There are serious considerations here for NHS staff and there have been a large number of incidents where staff have been put in a very difficult position.
Take the many whistleblowers at the Tavistock. I think that's 35 resignations now?
Someone upthread mentioned that it would be 'unkind' to refuse treatment to a trans teenager.
What if that teenager was the one who had said that 'my mum wants this more than me', or one of those who came out as trans after being bullied for a lesbian and that mum was one of the openly homophobic parents mentioned in the review?
There's nothing kind about giving irreversible medical treatment to a teenager who doesn't want it and is only agreeing because of homophobia from their peers and parents.
Or if you're one of those clinicians who were told not to raise concerns with the safeguarding lead?
Or take the recent case of a woman who was raped on a single sex ward and told that it couldn't have happened because there were 'no men' on the ward? If you're the nurse who is expected to tell a woman she wasn't raped because NHS policy said it couldn't have happened?
I would find it very difficult to turn a blind eye to any of those scenarios, all of which have actually happened.
This isn't about refusing treatment to trans people or refusing to treat them with dignity. It's about medical professionals being put in a position where they have to go directly against their medical judgment.
Another analogy is a nurse working in one of the hospitals overseas that perform FGM on girls. Is she supposed to say 'it's my job' and wash her hands of it because she was respectful and kind to the girl on the post-op ward?

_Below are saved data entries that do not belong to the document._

(* ===== verification/Tasks.v ===== *)
(** * The tasks of a running supervisor ([internal/supervisor/group.go], [health.go], [stream.go])

    The group of tasks a run waits for, as a step relation over what its
    goroutines do; the end of a pipeline's task and of the reader's; the state
    each stream publishes and the readiness made of it. *)

From S2P Require Import Prelude GoStd Checkpoint Snapshot.

(** ** group.go *)

Inductive task := Running | Returned (outcome : option outside_error).

Record group := mkGroup {
  gr_tasks : list task;
  gr_first : option outside_error;
  gr_cancelled : bool
}.

(** The context of the group ends with its parent's. *)
Definition newGroup (parent_done : bool) : group := mkGroup [] None parent_done.
Definition group_cancel (g : group) : group := mkGroup (gr_tasks g) (gr_first g) true.

(** [run]: the task is started, and what happens when it returns. *)
Definition group_run (g : group) : group := mkGroup (gr_tasks g ++ [Running]) (gr_first g) (gr_cancelled g).
Definition task_returns (i : nat) (outcome : option outside_error) (g : group) : group :=
  let tasks := <[i := Returned outcome]> (gr_tasks g) in
  match outcome with
  | None => mkGroup tasks (gr_first g) (gr_cancelled g)
  | Some e => group_cancel (mkGroup tasks (match gr_first g with None => Some e | first => first end) (gr_cancelled g))
  end.

(** [wait] goes on when every task has returned. *)
Definition returned (t : task) : bool := match t with Returned _ => true | Running => false end.
Definition waited (g : group) : bool := forallb returned (gr_tasks g).
Definition group_wait (g : group) : group * option outside_error := (group_cancel g, gr_first g).

(** What can happen: tasks are started, they return in any order, and the run's
    own context may end. A task returns the cancellation of its context only
    after that context has ended. *)
Inductive event := Started | Ended (i : nat) (outcome : option outside_error) | ParentDone.

Inductive group_step : event -> group -> group -> Prop :=
  | step_run g : group_step Started g (group_run g)
  | step_return i outcome g :
      gr_tasks g !! i = Some Running -> (outcome = Some Canceled -> gr_cancelled g = true) ->
      group_step (Ended i outcome) g (task_returns i outcome g)
  | step_parent g : group_step ParentDone g (group_cancel g).

Inductive group_steps : list event -> group -> Prop :=
  | steps_none : group_steps [] (newGroup false)
  | steps_snoc evs ev g g' : group_steps evs g -> group_step ev g g' -> group_steps (evs ++ [ev]) g'.

Definition failure (ev : event) : option outside_error := match ev with Ended _ outcome => outcome | _ => None end.

Lemma omap_snoc {A B} (f : A -> option B) l x : omap f (l ++ [x]) = omap f l ++ match f x with Some y => [y] | None => [] end.
Proof. rewrite omap_app. cbn. by destruct (f x). Qed.

Lemma head_snoc {A} (l : list A) x : head (l ++ [x]) = match head l with Some y => Some y | None => Some x end.
Proof. by destruct l. Qed.

(** The first error is the first that happened, it ends the context, and the
    errors that were returned are the tasks'. *)
Lemma group_first evs g :
  group_steps evs g ->
  gr_first g = head (omap failure evs) /\ (is_Some (gr_first g) -> gr_cancelled g = true) /\
  forall e, e ∈ omap failure evs <-> exists i, gr_tasks g !! i = Some (Returned (Some e)).
Proof.
  induction 1 as [|evs ev g g' _ (Hf & Hc & Ht) Hstep].
  { split; [done|]. split; [by intros []|]. intros e. split; [by intros ?%elem_of_nil|]. by intros [i Hi]. }
  rewrite omap_snoc. destruct Hstep as [g|i outcome g Hi Hcan|g].
  - cbn. rewrite app_nil_r. split; [done|]. split; [done|]. intros e. rewrite Ht. split; intros [i Hi]; exists i.
    + by apply lookup_app_l_Some.
    + by apply lookup_snoc_Some in Hi as [[_ Hi]|[_ [=]]].
  - assert (i < length (gr_tasks g)) as Hlt by (by eapply lookup_lt_Some).
    assert (forall j o, i <> j -> <[i := Returned o]> (gr_tasks g) !! j = gr_tasks g !! j) as Hne
      by (intros; by rewrite list_lookup_insert_ne).
    assert (forall o, <[i := Returned o]> (gr_tasks g) !! i = Some (Returned o)) as Heq
      by (intros; by rewrite list_lookup_insert_eq).
    destruct outcome as [e|]; cbn; [|rewrite app_nil_r]; (split; [|split; [done|intros e']]).
    + rewrite head_snoc, <- Hf. by destruct (gr_first g).
    + rewrite elem_of_app, list_elem_of_singleton, Ht. split.
      * intros [[j Hj]| ->]; [|by exists i]. exists j. rewrite Hne; [done|]. intros <-. by rewrite Hi in Hj.
      * intros [j Hj]. destruct (decide (i = j)) as [<-|Hij]; [rewrite Heq in Hj; injection Hj; auto|].
        rewrite Hne in Hj by done. left. by exists j.
    + done.
    + rewrite Ht. split; intros [j Hj]; exists j; destruct (decide (i = j)) as [<-|Hij];
        try (by rewrite Hi in Hj); try (by rewrite Heq in Hj); by rewrite Hne in *.
  - cbn. by rewrite app_nil_r.
Qed.

(** While the run's own context has not ended, the group's has only after an
    error, and then the first error is not a cancellation. *)
Lemma group_no_parent evs g :
  group_steps evs g -> ParentDone ∉ evs -> gr_first g <> Some Canceled /\ (gr_cancelled g = true -> is_Some (gr_first g)).
Proof.
  induction 1 as [|evs ev g g' _ IH Hstep]; [done|]. rewrite not_elem_of_app. intros [Hp Hev].
  destruct (IH Hp) as [Hfirst Hcan]. destruct Hstep as [g|i outcome g Hi Hout|g]; [done| |by destruct Hev; left].
  destruct outcome as [e|]; [|done]. cbn. destruct (gr_first g) as [f|] eqn:Hf; [done|].
  split; [|done]. intros [= ->]. by destruct (Hcan (Hout eq_refl)).
Qed.

(** ** stream.go: the tasks *)

(** [streamState]. *)
Record streamState := mkStreamState { ss_streaming : bool; ss_lastEvent : Z; ss_lastError : option outside_error }.

Definition fresh_state : streamState := mkStreamState false zero_time None.
Definition state_set (streaming : bool) (err : option outside_error) (s : streamState) : streamState :=
  mkStreamState streaming (ss_lastEvent s) err.
Definition state_observed (at_ : Z) (s : streamState) : streamState :=
  mkStreamState (ss_streaming s) at_ (ss_lastError s).

(** [startPipeline], before its task and after [Run] has returned [err]: the
    stream's state, what the task returns, and whether the cause is recorded in
    the stream's checkpoint. *)
Definition pipeline_started (s : streamState) : streamState := state_set true None s.
Definition pipeline_failed (err : option outside_error) : bool :=
  match err with Some (Failed _) => true | _ => false end.
Definition pipeline_ended (err : option outside_error) (s : streamState) : streamState * option outside_error :=
  (state_set false err s, if pipeline_failed err then err else None).

(** [startReader], from how routing ended and the reader's error; the causes are
    recorded for every stream in the second case only. *)
Definition reader_ended (routed : res outside_error ()) (reader : option outside_error) : option outside_error :=
  match routed with Err e => Some e | Ok _ => reader end.

(** [stream], from what [wait] returned. *)
Definition stream_result (first : option outside_error) : option outside_error :=
  match first with Some Canceled => None | first => first end.

(** C27: A run that nobody stopped reports what went wrong first: it ends without
    an error only when every task did, and otherwise with the error that happened
    before all others, never with a cancellation this error caused. *)
Theorem stream_reports_first evs g :
  group_steps evs g -> waited g = true -> ParentDone ∉ evs ->
  stream_result (group_wait g).2 = head (omap failure evs) /\
  (stream_result (group_wait g).2 = None <-> forall i t, gr_tasks g !! i = Some t -> t = Returned None).
Proof.
  intros Hg Hw Hp. destruct (group_first _ _ Hg) as (Hf & _ & Ht). destruct (group_no_parent _ _ Hg Hp) as [Hfirst _].
  assert (stream_result (group_wait g).2 = gr_first g) as -> by (cbn; by destruct (gr_first g) as [[]|]).
  split; [done|]. rewrite Hf. split.
  - intros Hn i t Hi. destruct t as [|[e|]]; [| |done].
    + unfold waited in Hw. rewrite forallb_forall in Hw. apply list_elem_of_lookup_2, list_elem_of_In, Hw in Hi. done.
    + assert (e ∈ omap failure evs) as He by (apply Ht; by exists i). by destruct (omap failure evs); [apply elem_of_nil in He|].
  - intros Hall. destruct (omap failure evs) as [|e l] eqn:Hl; [done|].
    destruct (proj1 (Ht e)) as [i Hi]; [by left|]. by apply Hall in Hi.
Qed.

(** When the run is stopped, what fails while it stops can go unreported: the
    reader returns the cancellation first, and the error of a pipeline that could
    not write what it held does not reach the caller. *)
Theorem shutdown_hides_failure cause :
  exists evs g, group_steps evs g /\ waited g = true /\
    gr_tasks g !! 0 = Some (Returned (pipeline_ended (Some (Failed cause)) fresh_state).2) /\
    gr_tasks g !! 1 = Some (Returned (reader_ended (Err Canceled) None)) /\
    stream_result (group_wait g).2 = None.
Proof.
  pose proof steps_none as Hg.
  do 2 (eapply steps_snoc in Hg; [|apply step_run]).
  eapply steps_snoc in Hg; [|apply step_parent].
  eapply steps_snoc in Hg; [|by apply (step_return 1 (Some Canceled))].
  eapply steps_snoc in Hg; [|by apply (step_return 0 (Some (Failed cause)))].
  eexists _, _. split; [exact Hg|]. by repeat split.
Qed.

(** ** health.go *)

Definition readinessLagLimit : Z := 5 * 60 * 10 ^ 9.

Inductive ready_error :=
  | NotStarted
  | StreamFailed (name : string) (cause : outside_error)
  | NotStreaming (name : string)
  | Behind (name : string) (ago : Z).

(** One stream's part of [ready], at a moment. *)
Definition stream_ready (now : Z) (rt : string * streamState) : res ready_error () :=
  let '(name, s) := rt in
  match ss_lastError s with
  | Some (Failed cause) => Err (StreamFailed name (Failed cause))
  | _ =>
    if negb (ss_streaming s) then Err (NotStreaming name)
    else if is_zero_time (ss_lastEvent s) then Ok ()
    else
      let behind := time_Sub now (ss_lastEvent s) in
      if (readinessLagLimit <? behind)%Z then Err (Behind name behind) else Ok ()
  end.

Fixpoint all_ready (now : Z) (runtimes : list (string * streamState)) : res ready_error () :=
  match runtimes with
  | [] => Ok ()
  | rt :: runtimes => _ ← stream_ready now rt; all_ready now runtimes
  end.

Definition ready (now : Z) (runtimes : list (string * streamState)) : res ready_error () :=
  match runtimes with [] => Err NotStarted | _ => all_ready now runtimes end.

Lemma all_ready_spec now runtimes :
  all_ready now runtimes = Ok () <-> Forall (fun rt => stream_ready now rt = Ok ()) runtimes.
Proof.
  induction runtimes as [|rt rts IH]; [done|]. rewrite Forall_cons, <- IH. cbn [all_ready].
  destruct (stream_ready now rt) as [[]|e]; cbn; [tauto|]. split; [done|by intros []].
Qed.

(** The run reports itself ready only when every stream is streaming without
    an error and none of them has been quiet for longer than the limit since its
    last change; a stream whose pipeline has ended makes it unready for good. *)
Theorem ready_means_streaming now runtimes :
  ready now runtimes = Ok () <->
  runtimes <> [] /\ forall name s, (name, s) ∈ runtimes ->
    ss_streaming s = true /\ pipeline_failed (ss_lastError s) = false /\
    (ss_lastEvent s = zero_time \/ time_Sub now (ss_lastEvent s) <= readinessLagLimit)%Z.
Proof.
  assert (forall name s, stream_ready now (name, s) = Ok () <->
    ss_streaming s = true /\ pipeline_failed (ss_lastError s) = false /\
    (ss_lastEvent s = zero_time \/ time_Sub now (ss_lastEvent s) <= readinessLagLimit)%Z) as Hone.
  { intros name [streaming last err]. unfold stream_ready, is_zero_time. cbn [ss_streaming ss_lastEvent ss_lastError].
    destruct err as [[|cause]|]; cbn [pipeline_failed]; [|split; [done|by intros (_ & ? & _)]|];
      (destruct streaming; cbn [negb]; [|by split; [|intros []]]);
      destruct (Z.eqb_spec last zero_time); try (split; [by auto|done]);
      destruct (Z.ltb_spec readinessLagLimit (time_Sub now last)); split; try done; try (intros; lia);
      intros _; (split; [done|]); (split; [done|]); by right. }
  unfold ready. destruct runtimes as [|rt rts]; [split; [done|by intros []]|].
  rewrite all_ready_spec, Forall_forall. split.
  - intros Hall. split; [done|]. intros name s Hin. apply (Hone name). by apply Hall.
  - intros [_ Hall] [name s] Hin. apply Hone. by eapply Hall.
Qed.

This isn't about the OP not being kind or not wanting to treat trans people. It's about being worried about having to go ahead with treatment that is clearly bad for the patient and having to enforce policies that go against safeguarding.
OP, it's difficult to tell someone else what to do with something like this, but I do know that the NHS needs nurses who will genuinely put their patients first and not look the other way in cases of medical malpractice or safeguarding concerns.